## WORK TO BE COMPLETED:
The listing below holds a line with "([def_op(name, op)]: [opname[op]" and a later line with "(** The instruction". Write out those two lines and every line between them, exactly, and nothing else.

## DATASET EXCERPTS:

(** * A shallow embedding of the [bytecode] assembler, disassembler and
      instruction model, with the properties stated of them.

    Two source files are embedded:
    - [bytecode.py]: [Instr], [Label], [Block], [Code] with
      [Code.create_label], [Code.disassemble] and [Code.assemble]
      (module [Bytecode] below);
    - [bytecode/instr.py]: the validated instruction of the high-level API,
      its stack effects and its mutators (module [InstrPy] below).

    Python integers are [Z]; [bytes] objects are lists of [Z] in 0..255;
    dictionaries are [gmap]s; Python exceptions are values of [exn] carried by
    the [result] monad.  Objects that the source mutates through several
    references (the [Block]s of a [Code]) live in an explicit heap indexed by
    object identity. *)

From Stdlib Require Import ZArith List String Ascii Lia Bool DecimalString.
From stdpp Require Import base option list gmap strings numbers.

Local Open Scope Z_scope.

(** ** Exceptions and the error monad *)

(** The exception classes the embedded code can raise.  [Stuck] is no Python
    exception: it is the embedding's own failure (a loop out of fuel, an
    object identity that is not in the heap); the theorems show where it
    cannot occur. *)
Inductive exn : Type :=
| KeyError
| IndexError
| ValueError
| TypeError
| AssertionError
| StructError
| Stuck.

Inductive result (A : Type) : Type :=
| Ok (a : A)
| Raise (e : exn).
Arguments Ok {A} a.
Arguments Raise {A} e.

#[global] Instance result_ret : MRet result := fun A a => Ok a.
#[global] Instance result_bind : MBind result :=
  fun A B f m => match m with Ok a => f a | Raise e => Raise e end.

#[global] Instance exn_eq_dec : EqDecision exn.
Proof. solve_decision. Defined.

Definition is_Ok {A} (r : result A) : bool :=
  match r with Ok _ => true | Raise _ => false end.

(** [for x in l: s = f(s, x)] with exceptions. *)
Fixpoint foldM {A S : Type} (f : S -> A -> result S) (s : S) (l : list A)
  : result S :=
  match l with
  | [] => Ok s
  | x :: l' => s' ← f s x; foldM f s' l'
  end.

(** ** Python sequence primitives *)

Definition len {A} (l : list A) : Z := Z.of_nat (length l).

(** [l[i]]: a negative index counts from the end; out of range raises
    [IndexError]. *)
Definition py_getitem {A} (l : list A) (i : Z) : result A :=
  let j := if i <? 0 then i + len l else i in
  if j <? 0 then Raise IndexError
  else match l !! Z.to_nat j with
       | Some x => Ok x
       | None => Raise IndexError
       end.

(** The start of a slice [l[i:]], clamped as Python clamps it. *)
Definition py_slice_start {A} (l : list A) (i : Z) : nat :=
  if i <? 0 then Z.to_nat (Z.max 0 (i + len l)) else Z.to_nat i.

(** [l[i:]] *)
Definition py_slice_from {A} (l : list A) (i : Z) : list A :=
  drop (py_slice_start l i) l.

(** [del l[i:]] *)
Definition py_del_from {A} (l : list A) (i : Z) : list A :=
  take (py_slice_start l i) l.

(** [l.insert(i, x)]: an index past the end appends. *)
Definition py_insert {A} (l : list A) (i : Z) (x : A) : list A :=
  let n := py_slice_start l i in take n l ++ x :: drop n l.

(** [l.index(x)] with the equality test [eqb]: the first position whose item
    compares equal, [ValueError] when there is none. *)
Fixpoint py_index_from {A} (eqb : A -> bool) (l : list A) (i : Z) : result Z :=
  match l with
  | [] => Raise ValueError
  | y :: l' => if eqb y then Ok i else py_index_from eqb l' (i + 1)
  end.

Definition py_index {A} (eqb : A -> bool) (l : list A) : result Z :=
  py_index_from eqb l 0.

(** [dict(pairs)]: a later pair overrides an earlier one with the same key. *)
Definition py_dict {K V} `{Countable K} (l : list (K * V)) : gmap K V :=
  foldl (fun m kv => <[kv.1 := kv.2]> m) ∅ l.

(** ** The instruction-set description (Python's [opcode] module)

    The module is not part of the repository: it is the externally supplied
    table.  [opmap] is the dictionary from names to opcodes, [opname] the
    256-entry list of names, the [has*] fields the lists of opcodes of each
    operand category. *)
Record OpcodeTable : Type := {
  opmap : gmap string Z;
  opname : list string;
  HAVE_ARGUMENT : Z;
  hasjrel : list Z;
  hasjabs : list Z;
  hasfree : list Z;
  haslocal : list Z;
  hasname : list Z;
  hasconst : list Z;
  hascompare : list Z;
}.

(** ['<%r>' % (op,)], the name [opcode.opname] gives an undefined opcode. *)
Definition unknown_opname (op : Z) : string :=
  ("<" ++ NilZero.string_of_int (Z.to_int op) ++ ">")%string.

(** [opcode.py] fills both tables from one list of definitions
    ([def_op(name, op)]: [opname[op] = name; opmap[name] = op]). *)
Definition opname_of_defs (defs : list (string * Z)) : list string :=
  map (fun op : Z =>
         match List.find (fun d : string * Z => Z.eqb d.2 op) (rev defs) with
         | Some d => d.1
         | None => unknown_opname op
         end)
      (map Z.of_nat (seq 0 256)).

Definition opmap_of_defs (defs : list (string * Z)) : gmap string Z :=
  py_dict defs.

(** A fragment of CPython's [opcode] module, with the opcode numbers that
    versions 3.5 to 3.8 share, used to run the definitions on concrete
    inputs. *)
Definition cpython_defs : list (string * Z) :=
  [("POP_TOP", 1); ("ROT_TWO", 2); ("DUP_TOP", 4); ("NOP", 9);
   ("BINARY_ADD", 23); ("RETURN_VALUE", 83); ("STORE_NAME", 90);
   ("UNPACK_SEQUENCE", 92); ("FOR_ITER", 93); ("UNPACK_EX", 94);
   ("LOAD_CONST", 100); ("LOAD_NAME", 101); ("COMPARE_OP", 107);
   ("JUMP_FORWARD", 110); ("JUMP_ABSOLUTE", 113); ("POP_JUMP_IF_FALSE", 114);
   ("POP_JUMP_IF_TRUE", 115); ("LOAD_GLOBAL", 116); ("LOAD_FAST", 124);
   ("STORE_FAST", 125); ("CALL_FUNCTION", 131); ("LOAD_DEREF", 136);
   ("EXTENDED_ARG", 144); ("LIST_APPEND", 145); ("SET_ADD", 146)].

Definition cpython_table : OpcodeTable := {|
  opmap := opmap_of_defs cpython_defs;
  opname := opname_of_defs cpython_defs;
  HAVE_ARGUMENT := 90;
  hasjrel := [93; 110];
  hasjabs := [113; 114; 115];
  hasfree := [136];
  haslocal := [124; 125];
  hasname := [90; 101; 116];
  hasconst := [100];
  hascompare := [107];
|}.

(** The instruction set of the specification's example: an opcode [J] with
    the value 10 that is a relative jump. *)
Definition example_defs : list (string * Z) :=
  [("NOP", 9); ("J", 10); ("RET", 83)].

Definition example_table : OpcodeTable := {|
  opmap := opmap_of_defs example_defs;
  opname := opname_of_defs example_defs;
  HAVE_ARGUMENT := 10;
  hasjrel := [10];
  hasjabs := [];
  hasfree := [];
  haslocal := [];
  hasname := [];
  hasconst := [];
  hascompare := [];
|}.

(** * Part I: [bytecode.py] *)

Module Bytecode.

(** [class Label]: an object with no state; only its identity matters. *)
Definition Label : Type := nat.

(** The values an instruction argument takes in this file: [None], an
    integer, or a [Label]. *)
Inductive Arg : Type :=
| ArgNone
| ArgInt (n : Z)
| ArgLabel (l : Label).

#[global] Instance Arg_eq_dec : EqDecision Arg.
Proof. solve_decision. Defined.

(** [class Instr(BaseInstr)]: the fields [__init__] sets. *)
Record Instr : Type := mkInstr {
  _lineno : Z;
  _name : string;
  _arg : Arg;
  _size : Z;
  _op : Z;
}.

(** [class Block(list)]: a list of instructions with a [label] attribute. *)
Record Block : Type := mkBlock {
  label : Label;
  instrs : list Instr;
}.

(** The fields of a code object that the file reads or replaces. *)
Record CodeType : Type := mkCodeType {
  co_code : list Z;
  co_firstlineno : Z;
  co_lnotab : list Z;
}.

(** Identity of a [Block] object. *)
Definition addr : Type := nat.

(** [class Code].  [heap] holds the [Block] objects the two containers refer
    to: [_blocks] and [_block_map] hold references, so a block mutated through
    one is seen through the other.  [next_id] is the allocator: the identities
    handed out so far are below it. *)
Record Code : Type := mkCode {
  code_obj : CodeType;
  heap : gmap addr Block;
  _blocks : list addr;
  _block_map : gmap Label addr;
  next_id : nat;
}.

(** [BaseInstr.__eq__]: the keys [(lineno, name, arg)] are compared. *)
Definition Instr_eqb (i1 i2 : Instr) : bool :=
  bool_decide (_lineno i1 = _lineno i2)
  && bool_decide (_name i1 = _name i2)
  && bool_decide (_arg i1 = _arg i2).

(** [list.__eq__], which [Block] inherits: the instructions are compared
    in order, the labels are not. *)
Fixpoint Block_eqb_list (l1 l2 : list Instr) : bool :=
  match l1, l2 with
  | [], [] => true
  | i1 :: r1, i2 :: r2 => Instr_eqb i1 i2 && Block_eqb_list r1 r2
  | _, _ => false
  end.

Definition Block_eqb (b1 b2 : Block) : bool :=
  Block_eqb_list (instrs b1) (instrs b2).

(** [struct.pack('<B', op)] *)
Definition pack_B (op : Z) : result (list Z) :=
  if (0 <=? op) && (op <=? 255) then Ok [op] else Raise StructError.

(** [struct.pack('<BH', op, arg)]: one byte, then 16 bits little endian. *)
Definition pack_BH (op : Z) (arg : Arg) : result (list Z) :=
  match arg with
  | ArgInt n =>
      if (0 <=? op) && (op <=? 255) && (0 <=? n) && (n <=? 65535)
      then Ok [op; n mod 256; n / 256]
      else Raise StructError
  | _ => Raise StructError
  end.

(** [struct.pack('Bb', a, b)]: an unsigned and a signed byte, the latter in
    two's complement. *)
Definition pack_Bb (a b : Z) : result (list Z) :=
  if (0 <=? a) && (a <=? 255) && (-128 <=? b) && (b <=? 127)
  then Ok [a; b mod 256]
  else Raise StructError.

Section WithTable.

Variable T : OpcodeTable.

(** [Instr.__init__] *)
Definition Instr_init (lineno : Z) (name : string) (arg : Arg) : result Instr :=
  let size := match arg with ArgNone => 1 | _ => 3 end in
  match opmap T !! name with
  | Some op => Ok (mkInstr lineno name arg size op)
  | None => Raise KeyError
  end.

(** [Instr.replace_arg] *)
Definition replace_arg (i : Instr) (arg : Arg) : result Instr :=
  Instr_init (_lineno i) (_name i) arg.

(** [Instr.get_jump_target] *)
Definition get_jump_target (i : Instr) (instr_offset : Z) : result (option Z) :=
  match _arg i with
  | ArgLabel _ => Raise ValueError
  | a =>
      if bool_decide (_op i ∈ hasjrel T) then
        match a with
        | ArgInt n => Ok (Some (instr_offset + _size i + n))
        | _ => Raise TypeError
        end
      else if bool_decide (_op i ∈ hasjabs T) then
        match a with
        | ArgInt n => Ok (Some n)
        | _ => Ok None
        end
      else Ok None
  end.

(** [Instr.is_jump] *)
Definition is_jump (i : Instr) : bool :=
  bool_decide (_op i ∈ hasjrel T) || bool_decide (_op i ∈ hasjabs T).

(** [Instr.assemble] *)
Definition Instr_assemble (i : Instr) : result (list Z) :=
  match _arg i with
  | ArgNone => pack_B (_op i)
  | a => pack_BH (_op i) a
  end.

(** [Instr.disassemble] *)
Definition Instr_disassemble (lineno : Z) (code : list Z) (offset : Z)
  : result Instr :=
  op ← py_getitem code offset;
  arg ← (if HAVE_ARGUMENT T <=? op then
           b1 ← py_getitem code (offset + 1);
           b2 ← py_getitem code (offset + 2);
           Ok (ArgInt (b1 + b2 * 256))
         else Ok ArgNone);
  name ← py_getitem (opname T) op;
  Instr_init lineno name arg.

## EXERCISE ANSWER:
    ([def_op(name, op)]: [opname[op] = name; opmap[name] = op]). *)
Definition opname_of_defs (defs : list (string * Z)) : list string :=
  map (fun op : Z =>
         match List.find (fun d : string * Z => Z.eqb d.2 op) (rev defs) with
         | Some d => d.1
         | None => unknown_opname op
         end)
      (map Z.of_nat (seq 0 256)).

Definition opmap_of_defs (defs : list (string * Z)) : gmap string Z :=
  py_dict defs.

(** A fragment of CPython's [opcode] module, with the opcode numbers that
    versions 3.5 to 3.8 share, used to run the definitions on concrete
    inputs. *)
Definition cpython_defs : list (string * Z) :=
  [("POP_TOP", 1); ("ROT_TWO", 2); ("DUP_TOP", 4); ("NOP", 9);
   ("BINARY_ADD", 23); ("RETURN_VALUE", 83); ("STORE_NAME", 90);
   ("UNPACK_SEQUENCE", 92); ("FOR_ITER", 93); ("UNPACK_EX", 94);
   ("LOAD_CONST", 100); ("LOAD_NAME", 101); ("COMPARE_OP", 107);
   ("JUMP_FORWARD", 110); ("JUMP_ABSOLUTE", 113); ("POP_JUMP_IF_FALSE", 114);
   ("POP_JUMP_IF_TRUE", 115); ("LOAD_GLOBAL", 116); ("LOAD_FAST", 124);
   ("STORE_FAST", 125); ("CALL_FUNCTION", 131); ("LOAD_DEREF", 136);
   ("EXTENDED_ARG", 144); ("LIST_APPEND", 145); ("SET_ADD", 146)].

Definition cpython_table : OpcodeTable := {|
  opmap := opmap_of_defs cpython_defs;
  opname := opname_of_defs cpython_defs;
  HAVE_ARGUMENT := 90;
  hasjrel := [93; 110];
  hasjabs := [113; 114; 115];
  hasfree := [136];
  haslocal := [124; 125];
  hasname := [90; 101; 116];
  hasconst := [100];
  hascompare := [107];
|}.

(** The instruction set of the specification's example: an opcode [J] with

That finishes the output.